This Grant Proposal is to give a boost towards "CFFI 1.0".  Two main
issues with the current CFFI need to be solved: the difficulties of
installation, and the potentially large time taken at import.

1. The difficulties of installation can be seen from outside by looking
at various workarounds and 3rd-party documentation that have grown into
existence.  For example, the `setup.py` of projects like cryptography,
PyNaCl and bcrypt deploys workarounds that are explicitly documented in
https://caremad.io/2014/11/distributing-a-cffi-project/.

2. The time taken at import is excessive in some cases.  For example,
importing `pygame-cffi` on a Raspberry Pi ARM board takes on the order
of 10 to 20 seconds (and this is the "fast" case where the compiler
doesn't need to be invoked any more).


Technical Overview
------------------

"CFFI" is an existing Python project which complements the ctypes,
SWIG and Cython approaches to ease writing C Extension Modules for
Python.  It has several advantages over the previous approaches, which
are presented at the start of the documentation at
http://cffi.readthedocs.org/en/latest/ .  It has been very successful
so far: http://pypi-ranking.info/alltime records almost 7 million
downloads (for comparison, the #1 of all packages has almost 36
million downloads).  CFFI works on any Python >= 2.6, including 3.x,
as well as on PyPy.

One problem is that while getting started with CFFI is very easy, the
installation process of a package that uses CFFI has got its rough
edges.  CFFI (at least in its "verify()" mode) is based on calling the
C compiler to get information about the exact C types, structures,
argument types to functions, and so on.  The C compiler is invoked
transparently at run-time, and the results cached.  A
correctly-installed package using CFFI should cache the results at
installation time, but it can be difficult to ensure that no more
run-time compiler invocation is needed; doing so requires following
some extra guidelines or understanding some internal details.  (The
problem is particularly acute on Windows where a typical user might
not have a proper C compiler installed.)

To fix this, we have in mind adding a different CFFI mode (replacing
"verify()"), while keeping the access to the underlying C library
unmodified.  In this mode, the code containing the cdef() and verify()
invocations would be moved to a separate Python source file.  Running
that Python file would produce a dynamically-linked library.  There
would be no caching logic involved; you would need to run it
explicitly during development whenever you made changes to it, to
re-generate and re-compile the dynamically-linked library.

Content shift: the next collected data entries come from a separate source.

(** * Event loop management (loop.py): selection and installation of an
      asyncio backend

    A shallow embedding of [loop.py].  The module talks to three libraries
    (platform/sys, asyncio, uvloop) and to the console; their observable
    behaviour is the environment of the program.  Python statements become
    computations in a state-and-exception monad whose state holds

    - the attribute dictionary of the [EventLoopManager] instance ([self]),
    - the environment the libraries answer from,
    - asyncio's process-wide policy slot (the policy object carries the
      current loop),
    - an allocation counter giving every new object its identity,
    - a chronological trace of the external calls the program performs.

    State changes made before an exception is raised stay in place, as in
    Python. *)

From Stdlib Require Import String Ascii List ZArith Bool Arith Lia.
Import ListNotations.
Local Open Scope string_scope.

(** ** Python values used by the module *)

(** Exception classes that can reach the module.  [ModuleNotFoundError] is
    a subclass of [ImportError]; the others are unrelated to it.  The last
    three derive from [BaseException] directly and are not subclasses of
    [Exception]. *)
Inductive exn : Type :=
| ImportError
| ModuleNotFoundError
| AttributeError
| OSError
| RuntimeError
| SyntaxError
| KeyboardInterrupt
| CancelledError
| SystemExit (code : Z).

(** [isinstance(e, ImportError)], the test made by [except ImportError]. *)
Definition isinstance_ImportError (e : exn) : bool :=
  match e with
  | ImportError | ModuleNotFoundError => true
  | _ => false
  end.

(** [isinstance(e, Exception)], the test made by [except Exception]. *)
Definition isinstance_Exception (e : exn) : bool :=
  match e with
  | KeyboardInterrupt | CancelledError | SystemExit _ => false
  | _ => true
  end.

(** [str.lower] on ASCII text, which is what [platform.system()] returns
    (the system name of [uname]): the letters A-Z are mapped to a-z and
    every other byte is kept.  Names with letters outside ASCII are not
    covered by this function. *)
Definition lower_ascii (c : ascii) : ascii :=
  let n := nat_of_ascii c in
  if ((65 <=? n)%nat && (n <=? 90)%nat)%bool then ascii_of_nat (n + 32) else c.

Fixpoint lower (s : string) : string :=
  match s with
  | EmptyString => EmptyString
  | String c r => String (lower_ascii c) (lower r)
  end.

(** Lexicographic [>=] on tuples of integers: the first differing position
    decides, and a tuple that extends the other is the greater one. *)
Fixpoint tuple_ge (a b : list Z) : bool :=
  match a, b with
  | _, [] => true
  | [], _ :: _ => false
  | x :: a', y :: b' => if (x =? y)%Z then tuple_ge a' b' else (y <? x)%Z
  end.

(** [sys.version_info]: (major, minor, micro, releaselevel, serial). *)
Record version_info : Type := {
  major : Z;
  minor : Z;
  micro : Z;
  releaselevel : string;
  serial : Z
}.

(** The integer prefix of the tuple.  A comparison with a two-element tuple
    is settled by [major], [minor] and the lengths, so [releaselevel] and
    [serial] are never inspected. *)
Definition version_tuple (v : version_info) : list Z :=
  [major v; minor v; micro v].

(** Values stored in the dictionary returned by [get_info]. *)
Inductive pyvalue : Type :=
| PyStr (s : string)
| PyBool (b : bool).

Definition dict : Type := list (string * pyvalue).

Fixpoint dict_get (k : string) (d : dict) : option pyvalue :=
  match d with
  | [] => None
  | (k', v) :: d' => if String.eqb k k' then Some v else dict_get k d'
  end.

(** ** asyncio and uvloop objects *)

Inductive PolicyClass : Type :=
| uvloop_EventLoopPolicy_cls
| WindowsProactorEventLoopPolicy_cls
| DefaultEventLoopPolicy_cls.

Inductive LoopClass : Type :=
| uvloop_Loop
| ProactorEventLoop
| DefaultEventLoop.

(** The [_loop_factory] of each policy class. *)
Definition _loop_factory (c : PolicyClass) : LoopClass :=
  match c with
  | uvloop_EventLoopPolicy_cls => uvloop_Loop
  | WindowsProactorEventLoopPolicy_cls => ProactorEventLoop
  | DefaultEventLoopPolicy_cls => DefaultEventLoop
  end.

Record Loop : Type := {
  loop_id : nat;
  loop_class : LoopClass
}.

(** A policy object; [policy_loop] is the loop that [set_event_loop] stored
    in it, the one [asyncio.get_event_loop()] hands out. *)
Record Policy : Type := {
  policy_id : nat;
  policy_class : PolicyClass;
  policy_loop : option Loop
}.
(** ** Activations *)

(** X9. What [activate] checks, and when.  Without interceptors, at
    [batchIndex] 0 it throws an [IllegalStateError] when [state.info] is not
    set and a [TypeError] when the activation has no [jobs], and in both
    cases it leaves the state, pending external calls included, as it was.
    At a later [batchIndex] neither check is made: an activation with an
    empty list of jobs returns the pending external calls even when
    [state.info] is not set. *)
Theorem activate_checks_first_batch encodedActivation (st : State) :
  Forall (fun i => on_activate i = None) internals ->
  (info st = None ->
     activate encodedActivation 0 st =
       Throw (IllegalStateError "Workflow has not been initialized") st)
  /\ (is_Some (info st) -> jobs (decodeDelimited encodedActivation) = None ->
        activate encodedActivation 0 st =
          Throw (TypeError "Got activation with no jobs") st)
  /\ (forall batchIndex, batchIndex <> 0 ->
        jobs (decodeDelimited encodedActivation) = Some [] ->
        activate encodedActivation batchIndex st =
          Ok {| externalCalls := pendingExternalCalls st;
                numBlockedConditions := Z.of_nat (length (blockedConditions st)) |}
             (set_pendingExternalCalls [] st)).
Proof.
  intros Hnone. split; [|split].
  - intros Hinfo.
    pose proof (activate_final_state encodedActivation 0 st Hnone) as Hact.
    simpl in Hact. unfold activate_handler, bind in Hact. simpl in Hact.
    by rewrite Hinfo in Hact.
  - intros [i Hinfo] Hjobs.
    pose proof (activate_final_state encodedActivation 0 st Hnone) as Hact.
    simpl in Hact. unfold activate_handler, bind in Hact. simpl in Hact.
    by rewrite Hinfo, Hjobs in Hact.
  - intros batchIndex Hidx Hjobs.
    pose proof (activate_final_state encodedActivation batchIndex st Hnone) as Hact.
    simpl in Hact. unfold activate_handler, bind in Hact. simpl in Hact.
    rewrite Hjobs in Hact.
    destruct (Z.eqb_spec batchIndex 0) as [?|_]; [done|]. exact Hact.
Qed.

Lemma resume_jobs_app statuses1 statuses2 (st : State) :
  resume_jobs (statuses1 ++ statuses2) st =
    resume_jobs statuses2 (resume_jobs statuses1 st).
Proof.
  revert st. induction statuses1 as [|[] statuses1 IH]; intros st; simpl; auto.
Qed.

Lemma first_rejection_app_threw statuses1 e statuses2 :
  is_Some (first_rejection (statuses1 ++ JobThrew e :: statuses2)).
Proof. induction statuses1 as [|[] statuses1 IH]; simpl; eauto. Qed.

Lemma start_jobs_undefined_variant js1 bad js2 : forall st : State,
  variant bad = None ->
  exists statuses1 statuses2 st',
    start_jobs (js1 ++ bad :: js2) st =
      (statuses1 ++ JobThrew (TypeError "Expected job.variant to be defined") :: statuses2,
       st')
    /\ start_jobs (js1 ++ js2) st = (statuses1 ++ statuses2, st').
Proof.
  intros st Hbad. revert st. induction js1 as [|job js1 IH]; intros st.
  - simpl. unfold start_job at 1. rewrite Hbad.
    destruct (start_jobs js2 st) as [statuses2 st'].
    by exists [], statuses2, st'.
  - simpl. destruct (start_job job st) as [s st1].
    destruct (IH st1) as (statuses1 & statuses2 & st' & -> & ->).
    by exists (s :: statuses1), statuses2, st'.
Qed.

(** X10. A job whose [variant] is not defined makes the activation throw,
    and changes nothing else: the other jobs, before and after it, are
    processed as if it were not there.  Without interceptors [activate]
    then throws in the state they leave, without draining the external
    calls they queued, which stay pending. *)
Theorem undefined_variant_rejects_activation
    encodedActivation batchIndex js1 bad js2 (st : State) :
  Forall (fun i => on_activate i = None) internals ->
  jobs (decodeDelimited encodedActivation) = Some (js1 ++ bad :: js2) ->
  variant bad = None ->
  let without :=
    {| input_activation :=
         {| timestamp := timestamp (decodeDelimited encodedActivation);
            isReplaying := isReplaying (decodeDelimited encodedActivation);
            jobs := Some (js1 ++ js2) |};
       input_batchIndex := batchIndex |} in
  returned (activate encodedActivation batchIndex st) = None
  /\ final_state (activate encodedActivation batchIndex st) =
       final_state (activate_handler without st).
Proof.
  intros Hnone Hjobs Hbad without.
  pose proof (activate_final_state encodedActivation batchIndex st Hnone) as Hact.
  simpl in Hact.
  assert (Hbody : forall st0 : State,
            exists e,
              (let '(statuses, st1) := start_jobs (js1 ++ bad :: js2) st0 in
               let st2 := resume_jobs statuses st1 in
               match first_rejection statuses with
               | Some e => Throw e st2
               | None => Ok tt st2
               end) =
              Throw e
                (final_state
                   (let '(statuses, st1) := start_jobs (js1 ++ js2) st0 in
                    let st2 := resume_jobs statuses st1 in
                    match first_rejection statuses with
                    | Some e => Throw e st2
                    | None => Ok tt st2
                    end))).
  { intros st0.
    destruct (start_jobs_undefined_variant js1 bad js2 st0 Hbad)
      as (statuses1 & statuses2 & st' & -> & ->).
    destruct (first_rejection_app_threw statuses1
                (TypeError "Expected job.variant to be defined") statuses2)
      as [e ->].
    exists e. f_equal. rewrite !resume_jobs_app. simpl.
    by destruct (first_rejection (statuses1 ++ statuses2)). }
  assert (Hhandler : exists e,
            activate_handler
              {| input_activation := decodeDelimited encodedActivation;
                 input_batchIndex := batchIndex |} st =
            Throw e (final_state (activate_handler without st))).
  { unfold activate_handler, bind, without. simpl. rewrite Hjobs.
    destruct (batchIndex =? 0).
    - destruct (info st) as [i|]; [|by eexists].
      apply Hbody.
    - unfold ret. apply Hbody. }
  destruct Hhandler as [e Hhandler]. rewrite Hhandler in Hact.
  by rewrite Hact.
Qed.
(** * MDSM: session and client layer in front of an HTTP pipeline

    A shallow embedding of [mdsm.js] and [Classes/Session.js] and the
    properties their specification states about them.

    JavaScript values are modelled the way the code uses them: strings as
    [string] with [charAt]/[substring] on integer indices, numbers as
    integer-valued doubles with [NaN], thrown exceptions as an explicit
    completion, [Session] objects in a store addressed by reference, and
    the built-ins of the platform ([crypto], [JSON]) as an interface. *)

From Stdlib Require Import ZArith Lia Ascii String.
From stdpp Require Import base option list strings pretty relations gmap.

Local Open Scope string_scope.
Local Open Scope Z_scope.

Set Warnings "-register-all".

#[local] Arguments String.append !s1 s2 : simpl nomatch.

(** ** JavaScript primitives used by the sources

    A string is its sequence of code units; the sources only look for the
    separator [/] at the two ends of a URL and cut it off, and compare
    identifiers as wholes. *)
Module Js.

(** [String.prototype.charAt]: the one-character string at index [i], the
    empty string when [i] is out of range. *)
Definition charAt (s : string) (i : Z) : string :=
  if i <? 0 then ""
  else match String.get (Z.to_nat i) s with
       | Some c => String c ""
       | None => ""
       end.

Definition clamp (len i : Z) : Z := Z.max 0 (Z.min i len).

(** [String.prototype.substring(a, b)]: both indices are clamped to
    [0..length] and swapped when [a > b]. *)
Definition substring (s : string) (a b : Z) : string :=
  let len := Z.of_nat (String.length s) in
  let a' := clamp len a in
  let b' := clamp len b in
  let lo := Z.min a' b' in
  let hi := Z.max a' b' in
  String.substring (Z.to_nat lo) (Z.to_nat (hi - lo)) s.

Definition str_length (s : string) : Z := Z.of_nat (String.length s).

(** Numbers. The sources only add and compare millisecond counts, so a
    number is an integer or [NaN]. *)
Inductive num : Type :=
| NaN
| Fin (z : Z).

Definition num_add (a b : num) : num :=
  match a, b with
  | Fin x, Fin y => Fin (x + y)
  | _, _ => NaN
  end.

Definition num_sub (a b : num) : num :=
  match a, b with
  | Fin x, Fin y => Fin (x - y)
  | _, _ => NaN
  end.

(** [a <= b]; every comparison with [NaN] is false. *)
Definition num_le (a b : num) : bool :=
  match a, b with
  | Fin x, Fin y => x <=? y
  | _, _ => false
  end.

When distributed, the same file would be run (once) during
installation.  This can be fully automated in setuptools-based
setup.py files; alternatively, it can be done in distutils-based
setup.py files by requiring prior manual installation of CFFI itself.

A major difference with the existing verify() approach would be that
the ``.so/.dll/.dylib`` file would not be immediately loaded into the
process; you would load it only from the installed program at
run-time, and get the ``ffi`` and ``lib`` objects in this way (these
are the two objects that you use so far to access a C library with
verify()).

Additionally, this would solve another issue: every import of a large
CFFI-using package takes a while so far.  This is caused by CFFI
needing to parse again the C source code given in the cdef() (adding a
run-time dependency to the ``pycparser`` and ``ply`` packages).  CFFI
also computes a CRC to know if it can reuse its cache.  In the
proposed change, all the cdef() code would be pre-parsed and stored in
the dynamically-linked library, and no CRC would be needed.  This
would massively reduce the import times.


Grant objective
---------------

The objective is to give a boost towards "CFFI 1.0", which needs to have
the functionalities described above in order to solve the two main
issues with the current CFFI: the difficulties of installation, and the
time taken at import.

Included in the objective: the internal refactorings of CFFI that are
needed to get it done cleanly.  The goal is to avoid simply adding
another layer on top of the old unchanged CFFI.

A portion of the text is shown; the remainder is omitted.